Ironisnya, penggugat selalu ditauntut untuk menyerhakn bukti-bukti ketika mereka membuat klaim kekerasan dalam rumah tangga. Hal inijuga diakuioleg para aktivis bahwa banyak yang memberatkan dan hukum memiliki keterbatasan,

Salah satu pendiri LSM Beijing Equality, Feng Yuan, menunjukkan beberapa kelemahan dalam penegakan hukum.

“Di luar pengadilan, ada perbedaan besar dalam cara petugas polisi setempat menangani laporan kekerasan dalam rumah tangga,” kata Yuan.

Selain itu, ada hambatan yang semakin besar untuk bercerai, seperti periode "pendinginan" 30 hari yang diwajibkan oleh hukum Tiongkok untuk pasangan yang ingin berpisah.

Sebuah laporan tahun 2020 oleh Beijing Equality menunjukkan bahwa lebih dari 900 wanita telah meninggal di tangan suami atau pasangan mereka sejak undang-undang anti-kekerasan rumah tangga China mulai berlaku.

Influencer video Tibet Lhamo misalnya, ia meninggal pada tahun 2020 setelah mantan suaminya membakarnya selama siaran langsung.

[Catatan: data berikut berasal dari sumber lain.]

(** Without a negative delay the first loop runs to its end: the
    estimator has been fed every delay in order, and [min_reading] is a
    reading whose delay [min_delay] no other reading undercuts. *)
Lemma scan_delays_ok freq tss q :
  (forall r, In r tss -> (0 <= reading_delay freq r)%Q) ->
  exists sc,
    scan_delays freq tss (Z.of_nat (length tss)) q = inr sc /\
    sc_quants sc = fold_left QNT_Accumulate (map (reading_delay freq) tss) q /\
    (tss <> [] ->
     exists (k : nat) r,
       tss !! k = Some r /\
       sc_min_reading sc = Z.of_nat k /\
       sc_min_delay sc = reading_delay freq r /\
       forall r', In r' tss ->
         (reading_delay freq r <= reading_delay freq r')%Q).
Proof.
  intros Hpos.
  pose (P := fun (i : Z) (s : scan_state) =>
    sc_quants s
    = fold_left QNT_Accumulate
        (map (reading_delay freq) (take (Z.to_nat i) tss)) q /\
    (0 < i ->
     exists (k : nat) r,
       tss !! k = Some r /\
       sc_min_reading s = Z.of_nat k /\
       sc_min_delay s = reading_delay freq r /\
       forall (k' : nat) r', (k' < Z.to_nat i)%nat -> tss !! k' = Some r' ->
         (reading_delay freq r <= reading_delay freq r')%Q)).
  assert (Hstep : forall i s, 0 <= i < Z.of_nat (length tss) -> P i s ->
            match scan_body freq tss i s with
            | inl _ => False
            | inr s' => P (i + 1) s'
            end).
  { intros i s Hi [Hq Hm].
    destruct (lookup_lt_is_Some_2 tss (Z.to_nat i)) as [ri Hri]; [lia |].
    assert (Hd : delay_at freq tss i = reading_delay freq ri).
    { rewrite <- (delay_at_lookup freq tss (Z.to_nat i) ri Hri).
      f_equal. lia. }
    assert (Hin : In ri tss).
    { apply list_elem_of_In, list_elem_of_lookup. eauto. }
    unfold scan_body. rewrite Hd.
    destruct (dlt (reading_delay freq ri) 0%Q) eqn:E.
    { apply dlt_true in E. exact (Qlt_not_le _ _ E (Hpos ri Hin)). }
    unfold P. replace (Z.to_nat (i + 1)) with (S (Z.to_nat i)) by lia.
    split.
    - cbn [sc_quants]. rewrite (take_S_r tss (Z.to_nat i) ri Hri).
      rewrite map_app, fold_left_app. cbn [map fold_left].
      rewrite <- Hq. now destruct (_ || _).
    - intros _. destruct ((i =? 0) || dgt (sc_min_delay s)
                                          (reading_delay freq ri)) eqn:Eb.
      + exists (Z.to_nat i), ri. cbn [sc_min_delay sc_min_reading].
        repeat split; [exact Hri | lia |].
        intros k' r' Hk' Hr'.
        destruct (Nat.eq_dec k' (Z.to_nat i)) as [-> | Hne].
        { rewrite Hri in Hr'. injection Hr' as <-. apply Qle_refl. }
        apply orb_true_iff in Eb as [E0 | Egt]; [apply Z.eqb_eq in E0; lia |].
        apply dgt_true in Egt.
        destruct Hm as (k & r & Hk & _ & Hmd & Hall); [lia |].
        rewrite Hmd in Egt. apply Qle_trans with (reading_delay freq r).
        * now apply Qlt_le_weak.
        * apply (Hall k' r'); [lia | exact Hr'].
      + apply orb_false_iff in Eb as [E0 Egt].
        apply Z.eqb_neq in E0. apply dgt_false in Egt.
        destruct Hm as (k & r & Hk & Hmr & Hmd & Hall); [lia |].
        exists k, r. cbn [sc_min_delay sc_min_reading].
        repeat split; try assumption.
        intros k' r' Hk' Hr'.
        destruct (Nat.eq_dec k' (Z.to_nat i)) as [-> | Hne].
        { rewrite Hri in Hr'. injection Hr' as <-. now rewrite <- Hmd. }
        apply (Hall k' r'); [lia | exact Hr']. }
  assert (P0 : P 0 (mkScan 0%Q 0 q)).
  { split; [reflexivity | lia]. }
  pose proof (for_up_ret_inv P (fun _ => False) (scan_body freq tss) 0
                (Z.of_nat (length tss)) Hstep
                (Z.to_nat (Z.of_nat (length tss))) 0 (mkScan 0%Q 0 q)
                ltac:(lia) ltac:(lia) P0) as Hinv.
  unfold scan_delays.
  destruct (for_up_ret _ _ _ _ _) as [q' | sc]; [contradiction |].
  exists sc. destruct Hinv as [Hq Hm]. split; [reflexivity |]. split.
  - rewrite Hq, Nat2Z.id, firstn_all. reflexivity.
  - intros Hne. destruct Hm as (k & r & Hk & Hmr & Hmd & Hall).
    { destruct tss; [contradiction | cbn; lia]. }
    exists k, r. repeat split; try assumption.
    intros r' Hr'.
    apply list_elem_of_In, list_elem_of_lookup in Hr' as [k' Hk'].
    apply (Hall k' r'); [| exact Hk'].
    apply lookup_lt_Some in Hk'. lia.
Qed.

Lhamo telah menelepon polisi beberapa kali ketika pelecehan terjadi, tetapi keluhannya tidak ditanggapi dengan serius, dan dia tidak pernah menerima perlindungan yang dia cari.

Insiden Lhamo jarang terjadi tetapi bukan tidak mungkin itu kembali terulang. 

“Dari waktu ke waktu, kami menerima panggilan dari korban yang terus-menerus gagal oleh sistem,” kata Feng.

“Meskipun ada beberapa kasus seperti Lhamo yang menjadi berita utama nasional dan menimbulkan diskusi, liputan media secara keseluruhan tentang kasus kekerasan dalam rumah tangga sebenarnya sedang menurun. Kami berharap lebih banyak pelaporan tentang masalah ini akan membuat pejabat lebih sadar akan beratnya masalah dan sentimen publik terhadapnya," ujarnya, seperti dilansir dari Kantor Berita Politik RMOL.